_Aim of the task_
What is needed is an exact copy of all the lines below.

(Saved entries)
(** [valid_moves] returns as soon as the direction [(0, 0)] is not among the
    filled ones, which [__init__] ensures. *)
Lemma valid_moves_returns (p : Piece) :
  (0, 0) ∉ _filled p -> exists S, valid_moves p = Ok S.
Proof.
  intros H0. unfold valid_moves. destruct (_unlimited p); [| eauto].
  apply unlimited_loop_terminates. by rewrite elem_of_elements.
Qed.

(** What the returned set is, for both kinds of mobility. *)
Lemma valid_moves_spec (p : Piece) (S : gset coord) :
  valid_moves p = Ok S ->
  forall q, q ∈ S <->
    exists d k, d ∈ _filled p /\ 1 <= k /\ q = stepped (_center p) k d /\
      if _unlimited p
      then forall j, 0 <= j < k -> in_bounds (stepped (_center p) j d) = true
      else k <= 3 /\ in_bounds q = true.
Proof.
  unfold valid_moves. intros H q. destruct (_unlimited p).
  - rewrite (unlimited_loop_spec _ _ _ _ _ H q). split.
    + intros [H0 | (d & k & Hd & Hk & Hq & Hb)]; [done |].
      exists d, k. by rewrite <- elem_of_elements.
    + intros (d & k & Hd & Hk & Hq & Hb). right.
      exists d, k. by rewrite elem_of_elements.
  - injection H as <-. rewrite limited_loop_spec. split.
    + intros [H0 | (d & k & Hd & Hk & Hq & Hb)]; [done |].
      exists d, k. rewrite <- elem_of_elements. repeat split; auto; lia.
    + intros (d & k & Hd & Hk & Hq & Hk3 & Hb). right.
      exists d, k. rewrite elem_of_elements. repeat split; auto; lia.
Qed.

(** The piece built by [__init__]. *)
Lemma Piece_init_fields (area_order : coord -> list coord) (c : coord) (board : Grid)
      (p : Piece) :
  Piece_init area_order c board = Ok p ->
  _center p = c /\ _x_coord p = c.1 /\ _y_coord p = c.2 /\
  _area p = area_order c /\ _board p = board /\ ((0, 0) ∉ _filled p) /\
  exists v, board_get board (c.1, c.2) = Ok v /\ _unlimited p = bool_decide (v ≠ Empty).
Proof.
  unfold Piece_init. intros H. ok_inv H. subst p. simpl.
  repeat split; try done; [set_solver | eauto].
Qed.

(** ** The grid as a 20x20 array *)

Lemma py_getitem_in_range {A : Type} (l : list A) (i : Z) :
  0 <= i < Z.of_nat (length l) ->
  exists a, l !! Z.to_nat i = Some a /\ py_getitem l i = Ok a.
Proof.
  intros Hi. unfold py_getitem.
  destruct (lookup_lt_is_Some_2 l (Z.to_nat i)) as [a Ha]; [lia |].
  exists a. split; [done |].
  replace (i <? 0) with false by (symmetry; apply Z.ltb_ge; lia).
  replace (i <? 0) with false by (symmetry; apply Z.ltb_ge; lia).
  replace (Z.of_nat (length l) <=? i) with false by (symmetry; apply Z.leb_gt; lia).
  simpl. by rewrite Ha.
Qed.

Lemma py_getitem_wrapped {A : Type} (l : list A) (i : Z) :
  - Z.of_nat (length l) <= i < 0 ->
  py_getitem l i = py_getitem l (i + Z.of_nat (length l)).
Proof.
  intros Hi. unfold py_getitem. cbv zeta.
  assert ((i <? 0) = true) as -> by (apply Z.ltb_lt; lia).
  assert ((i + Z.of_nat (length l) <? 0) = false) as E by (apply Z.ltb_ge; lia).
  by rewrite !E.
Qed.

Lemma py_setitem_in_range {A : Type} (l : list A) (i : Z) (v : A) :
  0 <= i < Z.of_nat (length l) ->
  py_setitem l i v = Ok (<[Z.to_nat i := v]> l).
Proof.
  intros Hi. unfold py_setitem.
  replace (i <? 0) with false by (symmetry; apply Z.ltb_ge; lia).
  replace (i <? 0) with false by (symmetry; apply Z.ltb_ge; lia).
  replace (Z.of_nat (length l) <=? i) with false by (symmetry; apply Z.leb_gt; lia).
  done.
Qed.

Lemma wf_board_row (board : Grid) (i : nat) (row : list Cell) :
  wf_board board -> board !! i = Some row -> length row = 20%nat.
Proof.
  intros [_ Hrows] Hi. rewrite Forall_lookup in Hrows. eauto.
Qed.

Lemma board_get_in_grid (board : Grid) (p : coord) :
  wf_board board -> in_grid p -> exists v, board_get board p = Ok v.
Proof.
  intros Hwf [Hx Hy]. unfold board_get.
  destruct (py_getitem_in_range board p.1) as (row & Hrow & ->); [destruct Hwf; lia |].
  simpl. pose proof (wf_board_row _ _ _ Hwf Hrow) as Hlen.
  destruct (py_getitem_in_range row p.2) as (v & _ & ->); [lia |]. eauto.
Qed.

_Output below_
(** [valid_moves] returns as soon as the direction [(0, 0)] is not among the
    filled ones, which [__init__] ensures. *)
Lemma valid_moves_returns (p : Piece) :
  (0, 0) ∉ _filled p -> exists S, valid_moves p = Ok S.
Proof.
  intros H0. unfold valid_moves. destruct (_unlimited p); [| eauto].
  apply unlimited_loop_terminates. by rewrite elem_of_elements.
Qed.

(** What the returned set is, for both kinds of mobility. *)
Lemma valid_moves_spec (p : Piece) (S : gset coord) :
  valid_moves p = Ok S ->
  forall q, q ∈ S <->
    exists d k, d ∈ _filled p /\ 1 <= k /\ q = stepped (_center p) k d /\
      if _unlimited p
      then forall j, 0 <= j < k -> in_bounds (stepped (_center p) j d) = true
      else k <= 3 /\ in_bounds q = true.
Proof.
  unfold valid_moves. intros H q. destruct (_unlimited p).
  - rewrite (unlimited_loop_spec _ _ _ _ _ H q). split.
    + intros [H0 | (d & k & Hd & Hk & Hq & Hb)]; [done |].
      exists d, k. by rewrite <- elem_of_elements.
    + intros (d & k & Hd & Hk & Hq & Hb). right.
      exists d, k. by rewrite elem_of_elements.
  - injection H as <-. rewrite limited_loop_spec. split.
    + intros [H0 | (d & k & Hd & Hk & Hq & Hb)]; [done |].
      exists d, k. rewrite <- elem_of_elements. repeat split; auto; lia.
    + intros (d & k & Hd & Hk & Hq & Hk3 & Hb). right.
      exists d, k. rewrite elem_of_elements. repeat split; auto; lia.
Qed.

(** The piece built by [__init__]. *)
Lemma Piece_init_fields (area_order : coord -> list coord) (c : coord) (board : Grid)
      (p : Piece) :
  Piece_init area_order c board = Ok p ->
  _center p = c /\ _x_coord p = c.1 /\ _y_coord p = c.2 /\
  _area p = area_order c /\ _board p = board /\ ((0, 0) ∉ _filled p) /\
  exists v, board_get board (c.1, c.2) = Ok v /\ _unlimited p = bool_decide (v ≠ Empty).
Proof.
  unfold Piece_init. intros H. ok_inv H. subst p. simpl.
  repeat split; try done; [set_solver | eauto].
Qed.

(** ** The grid as a 20x20 array *)

Lemma py_getitem_in_range {A : Type} (l : list A) (i : Z) :
  0 <= i < Z.of_nat (length l) ->
  exists a, l !! Z.to_nat i = Some a /\ py_getitem l i = Ok a.
Proof.
  intros Hi. unfold py_getitem.
  destruct (lookup_lt_is_Some_2 l (Z.to_nat i)) as [a Ha]; [lia |].
  exists a. split; [done |].
  replace (i <? 0) with false by (symmetry; apply Z.ltb_ge; lia).
  replace (i <? 0) with false by (symmetry; apply Z.ltb_ge; lia).
  replace (Z.of_nat (length l) <=? i) with false by (symmetry; apply Z.leb_gt; lia).
  simpl. by rewrite Ha.
Qed.

Lemma py_getitem_wrapped {A : Type} (l : list A) (i : Z) :
  - Z.of_nat (length l) <= i < 0 ->
  py_getitem l i = py_getitem l (i + Z.of_nat (length l)).
Proof.
  intros Hi. unfold py_getitem. cbv zeta.
  assert ((i <? 0) = true) as -> by (apply Z.ltb_lt; lia).
  assert ((i + Z.of_nat (length l) <? 0) = false) as E by (apply Z.ltb_ge; lia).
  by rewrite !E.
Qed.

Lemma py_setitem_in_range {A : Type} (l : list A) (i : Z) (v : A) :
  0 <= i < Z.of_nat (length l) ->
  py_setitem l i v = Ok (<[Z.to_nat i := v]> l).
Proof.
  intros Hi. unfold py_setitem.
  replace (i <? 0) with false by (symmetry; apply Z.ltb_ge; lia).
  replace (i <? 0) with false by (symmetry; apply Z.ltb_ge; lia).
  replace (Z.of_nat (length l) <=? i) with false by (symmetry; apply Z.leb_gt; lia).
  done.
Qed.

Lemma wf_board_row (board : Grid) (i : nat) (row : list Cell) :
  wf_board board -> board !! i = Some row -> length row = 20%nat.
Proof.
  intros [_ Hrows] Hi. rewrite Forall_lookup in Hrows. eauto.
Qed.

Lemma board_get_in_grid (board : Grid) (p : coord) :
  wf_board board -> in_grid p -> exists v, board_get board p = Ok v.
Proof.
  intros Hwf [Hx Hy]. unfold board_get.
  destruct (py_getitem_in_range board p.1) as (row & Hrow & ->); [destruct Hwf; lia |].
  simpl. pose proof (wf_board_row _ _ _ Hwf Hrow) as Hlen.
  destruct (py_getitem_in_range row p.2) as (v & _ & ->); [lia |]. eauto.
Qed.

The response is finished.